Ma pure quello di Enrico Mentana. Eppure il direttore del TgLa7 - che certo non ha mai risparmiato critiche al governo gialloverde e allo stesso ministro dell'Interno - si chiama fuori. E lo fa con un post su Facebook in qui pubblica pure la risposta data al direttore di Rolling Stone, Massimo Coppola, che gli chiedeva "un pensierino su questi mentecatti": un secco "no" che ha troncato qualsiasi conversazione.

"Quando voglio dire qualcosa, la dico. In prima persona, avendo la fortuna di poterlo fare in tv, e potendolo fare come tutti qui su Fb", scrive oggi Mentana, poco dopo che la copertina della rivista - accostata anche al suo nome - ha iniziato a far scalpore, "Con sorpresa ho trovato il mio nome tra gli aderenti a questa iniziativa (a meno che "Enrico Mentana, giornalista" non sia un omonimo). È un caso di malcostume, trasandatezza, sciatteria? Non so, non ho ancora letto la rivista. So però che il suo direttore mi aveva chiesto l'adesione, e la risposta è stata chiara...".

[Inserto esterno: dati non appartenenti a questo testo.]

(** ** Configuration defaults *)

(** [getDefaultConfig] as in the source file that sets a default for
    [MaxReconnectAttempt].  [NewPool] passes the address of its own copy of
    the configuration, so the [config == nil] branch is not taken and the
    function is a map on configurations. *)
Definition getDefaultConfig (c : PoolConfig) : PoolConfig :=
  let ri := if ReconnectInterval c =? 0 then 5 * Second
            else ReconnectInterval c in
  let mra := if MaxReconnectAttempt c =? 0 then 10
             else MaxReconnectAttempt c in
  let hci := if HealthCheckInterval c =? 0 then 30 * Second
             else HealthCheckInterval c in
  let urls := if (length (URLs c) =? 0)%nat then ["amqp://localhost:5672"]
              else URLs c in
  let lg := match Logger_ c with
            | None => Some (NewDefaultLogger (DebugLog c))
            | Some l => Some l
            end in
  {| URLs := urls; ReconnectInterval := ri; MaxReconnectAttempt := mra;
     HealthCheckInterval := hci; LoadBalanceStrategy_ := LoadBalanceStrategy_ c;
     DebugLog := DebugLog c; Logger_ := lg |}.

(** The second [getDefaultConfig] of the sources: another reconnect
    interval, and no default for [MaxReconnectAttempt]. *)
Definition getDefaultConfig_30s (c : PoolConfig) : PoolConfig :=
  let ri := if ReconnectInterval c =? 0 then 30 * Second
            else ReconnectInterval c in
  let hci := if HealthCheckInterval c =? 0 then 30 * Second
             else HealthCheckInterval c in
  let urls := if (length (URLs c) =? 0)%nat then ["amqp://localhost:5672"]
              else URLs c in
  let lg := match Logger_ c with
            | None => Some (NewDefaultLogger (DebugLog c))
            | Some l => Some l
            end in
  {| URLs := urls; ReconnectInterval := ri;
     MaxReconnectAttempt := MaxReconnectAttempt c;
     HealthCheckInterval := hci; LoadBalanceStrategy_ := LoadBalanceStrategy_ c;
     DebugLog := DebugLog c; Logger_ := lg |}.

(** ** Pool lifecycle *)

(** The node [NewPool] allocates for one URL. *)
Definition newNode (now : Z) (url : string) : NodeConnection :=
  {| URL := url; Client := None; healthy := false; weight := 1;
     lastUsed := now; totalUsed := 0; failures := 0; connecting := false |}.

(** [NewPool], for a given [getDefaultConfig]. *)
Definition NewPoolWith (defaults : PoolConfig -> PoolConfig) (now : Z)
    (cfg : PoolConfig) : Pool :=
  let cfg' := defaults cfg in
  {| config := cfg'; nodes := map (newNode now) (URLs cfg');
     closed := false; roundRobin := 0; ctxDone := false; hasCancel := true;
     healthTicker := None; totalRequests := 0; totalFailures := 0 |}.

Definition NewPool (now : Z) (cfg : PoolConfig) : Pool :=
  NewPoolWith getDefaultConfig now cfg.

(** [Start]: one connector goroutine per node, then the ticker and the
    health worker.  [time.NewTicker] panics on a non-positive period. *)
Definition Start (p : Pool) : result unit * Pool * list Effect :=
  if closed p then (Err "pool is closed", p, [])
  else
    let gos := map (fun i => Go (connectToNodeTask i))
                   (seq 0 (length (nodes p))) in
    if HealthCheckInterval (config p) <=? 0
    then (Panic "non-positive interval for NewTicker", p, gos)
    else
      (Ok tt,
       set_healthTicker
         (Some {| period := HealthCheckInterval (config p);
                  stopped := false |}) p,
       (gos ++ [Go healthCheckWorkerTask])%list).

(** ** Connector *)

(** The client [connectToNode] builds for a node. *)
Definition nodeClient (p : Pool) (n : NodeConnection) : Facade.Client :=
  Facade.NewClient
    {| Facade.URLs := [URL n];
       Facade.ReconnectInterval := ReconnectInterval (config p);
       Facade.MaxReconnectAttempt := MaxReconnectAttempt (config p);
       Facade.DebugLog := DebugLog (config p);
       Facade.Logger_ := Logger_ (config p) |}.

(** [connectToNode].  The whole body runs under the node's write lock, and
    the deferred function resets [connecting] on both exits that follow
    the guard.  An index that is not a node of the pool does not occur in
    the code; the model does nothing there. *)
Definition connectToNode (dial : string -> Facade.Attempt) (i : nat)
    (p : Pool) : Pool * list Effect :=
  match nodes p !! i with
  | None => (p, [])
  | Some n =>
      if connecting n then (p, [])
      else
        match Facade.Connect dial (nodeClient p n) with
        | (Some _, _) =>
            let n' := set_connecting false
                        (set_healthy false
                           (set_failures (add64 (failures n) 1) n)) in
            (set_nodes (<[i := n']> (nodes p)) p,
             [AfterFunc (ReconnectInterval (config p)) (connectToNodeTask i)])
        | (None, client) =>
            let n' := set_connecting false
                        (set_healthy true (set_Client (Some client) n)) in
            (set_nodes (<[i := n']> (nodes p)) p,
             (match Client n with
              | Some old => [CloseClient old]
              | None => []
              end ++ [Go (watchNodeConnectionTask i)])%list)
        end
  end.

(** ** Liveness watcher *)


(** Which case a [select] takes. *)
Inductive SelectCase : Type := ctxDoneCase | tickerCase.

(** Whether a [for] loop goes on or the function returns. *)
Inductive Loop : Type := Continue | Return.



(** One iteration of the loop of [watchNodeConnection]. *)
Definition watchNodeConnection (ev : SelectCase) (i : nat) (p : Pool)
    : Pool * list Effect * Loop :=
  match ev with
  | ctxDoneCase => (p, [], Return)
  | tickerCase =>
      match nodes p !! i with
      | None => (p, [], Return)
      | Some n =>
          match Client n with
          | Some c =>
              if negb (Facade.IsConnected c)
              then (set_nodes (<[i := set_healthy false n]> (nodes p)) p,
                    [Go (connectToNodeTask i)], Return)
              else (p, [], Continue)
          | None => (p, [], Continue)
          end
      end
  end.

(** ** Health prober *)

Definition performHealthCheck (p : Pool) : list Effect :=
  map (fun i => Go (checkNodeHealthTask i)) (seq 0 (length (nodes p))).

(** One iteration of the loop of [healthCheckWorker]. *)
Definition healthCheckWorker (ev : SelectCase) (p : Pool)
    : list Effect * Loop :=
  match ev with
  | ctxDoneCase => ([], Return)
  | tickerCase => (performHealthCheck p, Continue)
  end.

Definition checkNodeHealth (i : nat) (p : Pool) : Pool * list Effect :=
  match nodes p !! i with
  | None => (p, [])
  | Some n =>
      match Client n with
      | None =>
          (set_nodes (<[i := set_healthy false n]> (nodes p)) p,
           [Go (connectToNodeTask i)])
      | Some c =>
          if negb (Facade.IsConnected c)
          then (set_nodes (<[i := set_healthy false n]> (nodes p)) p,
                [Go (connectToNodeTask i)])
          else if negb (healthy n)
          then (set_nodes (<[i := set_healthy true n]> (nodes p)) p, [])
          else (p, [])
      end
  end.

(** ** Selector *)

(** [node.Client != nil && node.Client.IsConnected()]. *)
Definition clientConnected (n : NodeConnection) : bool :=
  match Client n with
  | Some c => Facade.IsConnected c
  | None => false
  end.

(** The condition of [getHealthyNodes] and of [GetHealthyNodeCount]. *)
Definition nodeIsHealthy (n : NodeConnection) : bool :=
  healthy n && clientConnected n.

(** The loop of [getHealthyNodes] from index [i] on: each healthy node, as
    its index in [p.nodes] with the node it points to. *)
Fixpoint healthyFrom (i : nat) (ns : list NodeConnection)
    : list (nat * NodeConnection) :=
  match ns with
  | [] => []
  | n :: rest =>
      if nodeIsHealthy n then (i, n) :: healthyFrom (S i) rest
      else healthyFrom (S i) rest
  end.

Definition getHealthyNodes (p : Pool) : list (nat * NodeConnection) :=
  healthyFrom 0%nat (nodes p).

Definition errNoHealthyNodes : error := "no healthy nodes available".
Definition errPoolClosed : error := "pool is closed".

(** [rand.Intn(n)] on the value [src] of the random source: it panics
    unless [0 < n], and every value of the half-open interval is drawn for
    some [src]. *)
Definition Intn (src : Z) (n : Z) : result Z :=
  if n <=? 0 then Panic "invalid argument to Intn"
  else Ok (src mod n).

(** [healthyNodes[index]] for an [int] index. *)
Definition index_at {A : Type} (l : list A) (index : Z) : result A :=
  if index <? 0 then Panic "index out of range"
  else match l !! Z.to_nat index with
       | Some a => Ok a
       | None => Panic "index out of range"
       end.

(** The selectors return the chosen node, [None] for a nil pointer. *)
Definition getClientRoundRobin (p : Pool) : result (option nat) * Pool :=
  let healthyNodes := getHealthyNodes p in
  if (length healthyNodes =? 0)%nat then (Err errNoHealthyNodes, p)
  else
    let c := add64 (roundRobin p) 1 in
    let index := Z.rem c (Z.of_nat (length healthyNodes)) in
    match index_at healthyNodes index with
    | Ok (i, _) => (Ok (Some i), set_roundRobin c p)
    | Err e => (Err e, set_roundRobin c p)
    | Panic m => (Panic m, set_roundRobin c p)
    end.

Definition getClientRandom (src : Z) (p : Pool)
    : result (option nat) * Pool :=
  let healthyNodes := getHealthyNodes p in
  if (length healthyNodes =? 0)%nat then (Err errNoHealthyNodes, p)
  else
    match Intn src (Z.of_nat (length healthyNodes)) with
    | Ok index =>
        match index_at healthyNodes index with
        | Ok (i, _) => (Ok (Some i), p)
        | Err e => (Err e, p)
        | Panic m => (Panic m, p)
        end
    | Err e => (Err e, p)
    | Panic m => (Panic m, p)
    end.

(** The scan of [getClientLeastUsed]. *)
Fixpoint leastUsedLoop (hs : list (nat * NodeConnection)) (minUsed : Z)
    (selectedNode : option nat) : option nat :=
  match hs with
  | [] => selectedNode
  | (i, n) :: rest =>
      if totalUsed n <? minUsed
      then leastUsedLoop rest (totalUsed n) (Some i)
      else leastUsedLoop rest minUsed selectedNode
  end.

A corredo del post c'è anche l'intera chat (poi sparita) tra i due giornalisti. Con un lungo messaggio su WhatsApp, Coppola ha spiegato l'iniziativa a Mentana, sostenendo che voleva mettere insieme i contributi "di persone che stimo" per "dare il via a un dibattito costruttivo". Poi ha aggiunto: "E che lo mandi un pensierino su questi mentecatti?". Al "no", il direttore della rivista non si è detto sorpreso: "Immaginavo", ha risposto, "Ma non ho resistito, dovevo chiedertelo".

"Non credo agli appelli o alle prese di posizione perentorie e che servono solo a scopi identitari, o a volte peggio mirano a un po' di pubblicità gratuita", ha accusato quindi oggi Mentana su Facebook, "Oggi il mensile Rolling Stones fa una scelta perfettamente legittima, ma che non condivido. Il giornalismo è fatto di racconto e di confronto delle idee, di attacco alle posizioni ritenute sbagliate, o perfino pericolose. Mai però la scelta di una persona liberamente eletta come bersaglio, come uomo nero".

"Non essendo un appello non ci sono firmatari, replica quindi Massimo Coppola in un commento al post, "Abbiamo deciso di includere i post pubblici sul tema. I post sono pubblici e quindi mi pare una scelta legittima pubblicarli. Se decido di raccogliere tutte le dichiarazioni pubbliche su questo o quel tema, non devo certo chiedere a tutti coloro che le hanno espresse se posso farlo. Mi scuso per non averti detto che lo avrei fatto, una dimenticanza, anche se ripeto, abbiamo ripreso una tua dichiarazione pubblica, cosa per la quale non è necessaria un’autorizzazione, a differenza di una conversazione privata su WhatsApp".

"No, Coppola. Il mio no (ho tolto lo screenshot del nostro dialogo via WhatsApp perché c'era di mezzo un'altra persona) era chiaro", controbatte quindi Mentana, "Non puoi decentemente sostenere che siccome altri ti hanno detto che ne avevano già scritto e non avevano modo di ripetere o cambiare, allora questo ti permetteva di prendere oltre ai loro anche brani di altri che erano ignari della tua iniziativa o peggio, come nel mio caso, si erano dichiarati esplicitamente indisponibili, per di più usandone il nome come elemento di richiamo pubblicitario. È stata un'operazione mediocre".